Fidèle à la haine qu’il a vouée au gouvernement mandchou, Taï-ping-ouang dédaigne systématiquement tout ce que ses adversaires honorent et patronne tout ce qu’ils méprisent. Il a proscrit la plupart des ouvrages dont se servent les lettrés et établi un nouveau mode d’examen d’après lequel les aspirans aux épreuves littéraires doivent être interrogés sur les sujets qu’il a traités dans ses écrits[2]. Ses sympathies pour les étrangers, auxquels la dynastie des Tsing a constamment donné des témoignages d’une si soupçonneuse aversion, son respect pour leurs traditions et leurs livres, son admiration pour les merveilles de la civilisation chrétienne, ont

  1. Après l’entrevue de M. de Bourboulon et du premier ministre de Taï-ping-ouang, l’un de nous offrit une demi-piastre à un soldat qui s’était trouvé séparé un instant du reste de notre escorte. Il la refusa obstinément, bien qu’il fit alors nuit noire et qu’il ne put être vu de personne. Comme nous le pressions d’accepter, il répondit qu’il n’avait pas besoin d’argent, puisqu’on lui fournissait la nourriture, les vêtemens et les armes.
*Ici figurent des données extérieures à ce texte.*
Lemma set_buffer_ok key b fs :
  buffers_ok fs -> str_len b <= max_tool_call_argument_bytes fs -> key ∉ rejected_tool_call_args fs ->
  buffers_ok (mkStreamEventsState (<[key:=b]> (tool_call_args fs)) (rejected_tool_call_args fs)
    (max_tool_call_argument_bytes fs)).
Proof. intros Hok Hl Hr k b'. cbn. rewrite lookup_insert. case_decide; [intros [= <-]; by subst|apply Hok]. Qed.

Lemma accumulate_buffers_ok `{!MetadataApi} serialized_len ctx fs e :
  max_tool_call_argument_bytes fs < u64_max -> buffers_ok fs ->
  buffers_ok (accumulate_event serialized_len ctx fs e).1.2.
Proof.
  intros Hmax Hok. destruct e; try exact Hok; cbn [accumulate_event fst snd].
  - unfold handle_function_call_delta. destruct (tool_call_key p) as [key|]; [|done].
    destruct (str_field "delta" p) as [d|]; [|done]. case_bool_decide; [done|].
    destruct (tool_call_args fs !! key) as [b|] eqn:Hb.
    + destruct (_ <? saturating_add _ _) eqn:Hlt; [by apply reject_ok|]. apply set_buffer_ok; [done| |done].
      apply N.ltb_ge in Hlt. rewrite str_len_app. unfold saturating_add in Hlt. lia.
    + destruct (_ <? str_len d) eqn:Hlt; [by apply reject_ok|]. apply N.ltb_ge in Hlt. by apply set_buffer_ok.
  - unfold handle_function_call_done. destruct (tool_call_key p) as [key|]; [|done]. case_bool_decide; [done|].
    destruct (oversized_done fs p); [by apply reject_ok|]. destruct (finalize_function_call _ _ _ _). cbn.
    intros k b. cbn. rewrite lookup_delete. case_decide; [done|]. apply Hok.
Qed.

(** * Properties *)

(** Bounded buffers: after any sequence of events, every argument buffer the
    filter keeps is within the configured limit, and no buffer is kept for a
    call that overflowed. *)
Theorem argument_buffers_bounded `{!MetadataApi} serialized_len ctx limit evs :
  limit < u64_max ->
  let fs := (accumulate_all serialized_len ctx (fresh_state limit) evs).1.2 in
  forall k b, tool_call_args fs !! k = Some b -> str_len b <= limit /\ k ∉ rejected_tool_call_args fs.
Proof.
  intros Hmax. cbn zeta.
  assert (buffers_ok (accumulate_all serialized_len ctx (fresh_state limit) evs).1.2) as Hok.
  { induction evs as [|e evs IH] using rev_ind; [by intros k b|]. rewrite accumulate_snoc.
    pose proof (accumulate_all_limit serialized_len ctx (fresh_state limit) evs) as Hl.
    destruct (accumulate_all _ _ _ evs) as [[ctx' fs'] n]. cbn in Hl, IH.
    pose proof (accumulate_buffers_ok serialized_len ctx' fs' e ltac:(lia) IH).
    by destruct (accumulate_event _ ctx' fs' e) as [[ctx'' fs''] m]. }
  pose proof (accumulate_all_limit serialized_len ctx (fresh_state limit) evs) as Hl. cbn in Hl.
  intros k b Hb. destruct (Hok k b Hb) as [H1 H2]. by rewrite Hl in H1.
Qed.

(** * The stored call *)

Lemma assoc_insert_other {A} k k' (v : A) l : k <> k' -> assoc k' (assoc_insert k v l) = assoc k' l.
Proof. intros Hne. rewrite assoc_insert_lookup. by rewrite decide_False by congruence. Qed.

Lemma assoc_insert_same {A} k (v : A) l : assoc k (assoc_insert k v l) = Some v.
Proof. by rewrite assoc_insert_lookup, decide_True. Qed.

Lemma items_set_items l o : items_of (set_items l o) = l.
Proof. unfold items_of, set_items. cbn [normalized]. unfold normalized at 1. by rewrite !assoc_insert_same. Qed.

(** The output items of a state, as its next reader sees them. *)
Definition output_items (ctx : context) : list Json := items_of (response_object (state_of ctx)).

(** The item an event is about: the first with the event's [item_id], or, when no
    item has it, the one at the event's [output_index]. *)
Definition addresses (p : Json) (items : list Json) (i : nat) (item : Json) : Prop :=
  items !! i = Some item /\
  ((exists id, str_field "item_id" p = Some id /\ str_field "id" item = Some id /\
      forall j y, (j < i)%nat -> items !! j = Some y -> str_field "id" y <> Some id) \/
   (output_index p = Some i /\
      forall id y, str_field "item_id" p = Some id -> y ∈ items -> str_field "id" y <> Some id)).

(** The item with its final arguments: every other field is kept, and the status
    is [completed] unless the item was already [incomplete]. *)
Definition with_arguments (arguments : string) (item item' : Json) : Prop :=
  str_field "arguments" item' = Some arguments /\
  (forall f, f <> "arguments"%string -> f <> "status"%string -> get item' f = get item f) /\
  str_field "status" item' =
    Some (if decide (str_field "status" item = Some "incomplete"%string) then "incomplete" else "completed")%string.

(** Two items describe one call: a common [id] or a common [call_id]. *)
Definition one_call (a b : Json) : Prop :=
  exists f x, f ∈ ["id"; "call_id"]%string /\ str_field f a = Some x /\ str_field f b = Some x.

(** The calls after storing one: in place of the first entry of the same call,
    otherwise at the end. *)
Definition stored_in (calls : list Json) (call : Json) (calls' : list Json) : Prop :=
  (exists before old rest, calls = before ++ old :: rest /\ one_call call old /\
     Forall (fun c => ~ one_call call c) before /\ calls' = before ++ call :: rest) \/
  (Forall (fun c => ~ one_call call c) calls /\ calls' = calls ++ [call]).

Lemma find_by_id_Some id items i :
  find_by_id id items = Some i <->
  (exists item, items !! i = Some item /\ str_field "id" item = Some id) /\
  forall j y, (j < i)%nat -> items !! j = Some y -> str_field "id" y <> Some id.
Proof.
  unfold find_by_id. rewrite position_Some. setoid_rewrite bool_decide_eq_true. by setoid_rewrite bool_decide_eq_false.
Qed.

Lemma find_by_id_None id items :
  find_by_id id items = None <-> forall y, y ∈ items -> str_field "id" y <> Some id.
Proof. unfold find_by_id. rewrite position_None, Forall_forall. by setoid_rewrite bool_decide_eq_false. Qed.

Lemma index_in_range (items : list Json) (i j : nat) :
  (if bool_decide (i < length items)%nat then Some i else None) = Some j <-> i = j /\ is_Some (items !! j).
Proof. case_bool_decide as H; rewrite lookup_lt_is_Some; naive_solver. Qed.

Lemma find_output_item_spec items p i :
  find_output_item items p = Some i <-> exists item, addresses p items i item.
Proof.
  unfold find_output_item, addresses. destruct (str_field "item_id" p ≫= _) as [j|] eqn:Hf.
  - apply bind_Some in Hf as (id & Hid & ((item & Hj & Hi) & Hfirst)%find_by_id_Some). split.
    + intros [= ->]. exists item. split; [done|]. left. by exists id.
    + intros (item' & Hi' & [(id' & Hid' & Hi2 & Hfirst')|(_ & Hno)]).
      * rewrite Hid in Hid'. injection Hid' as <-. f_equal. destruct (lt_eq_lt_dec i j) as [[Hlt| ->]|Hlt]; [|done|].
        -- by destruct (Hfirst i item' Hlt Hi').
        -- by destruct (Hfirst' j item Hlt Hj).
      * destruct (Hno id item Hid); [by eapply list_elem_of_lookup_2|done].
  - assert (forall id y, str_field "item_id" p = Some id -> y ∈ items -> str_field "id" y <> Some id) as Hno.
    { intros id y Hid. rewrite Hid in Hf. revert y. by apply find_by_id_None. }
    rewrite bind_Some. setoid_rewrite index_in_range. split.
    + intros (j & Hj & -> & item & Hi). exists item. split; [done|]. by right.
    + intros (item & Hi & [(id & Hid & Hi2 & _)|(Hn & _)]); [|by exists i].
      destruct (Hno id item Hid); [by eapply list_elem_of_lookup_2|done].
Qed.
Et comme nous redoublions d’instance afin de voir jusqu’où il pousserait une répugnance qui nous semblait si antipathique aux instincts de sa race, il ajouta qu’il ne voulait pas courir le risque de se faire couper la tête.
  2. Il proscrit particulièrement les ouvrages des commentateurs, qui, au lieu d’interpréter les sages qu’ils n’ont pas compris, n’ont fait, suivant lui, que fausser le sens naturel du peuple chinois.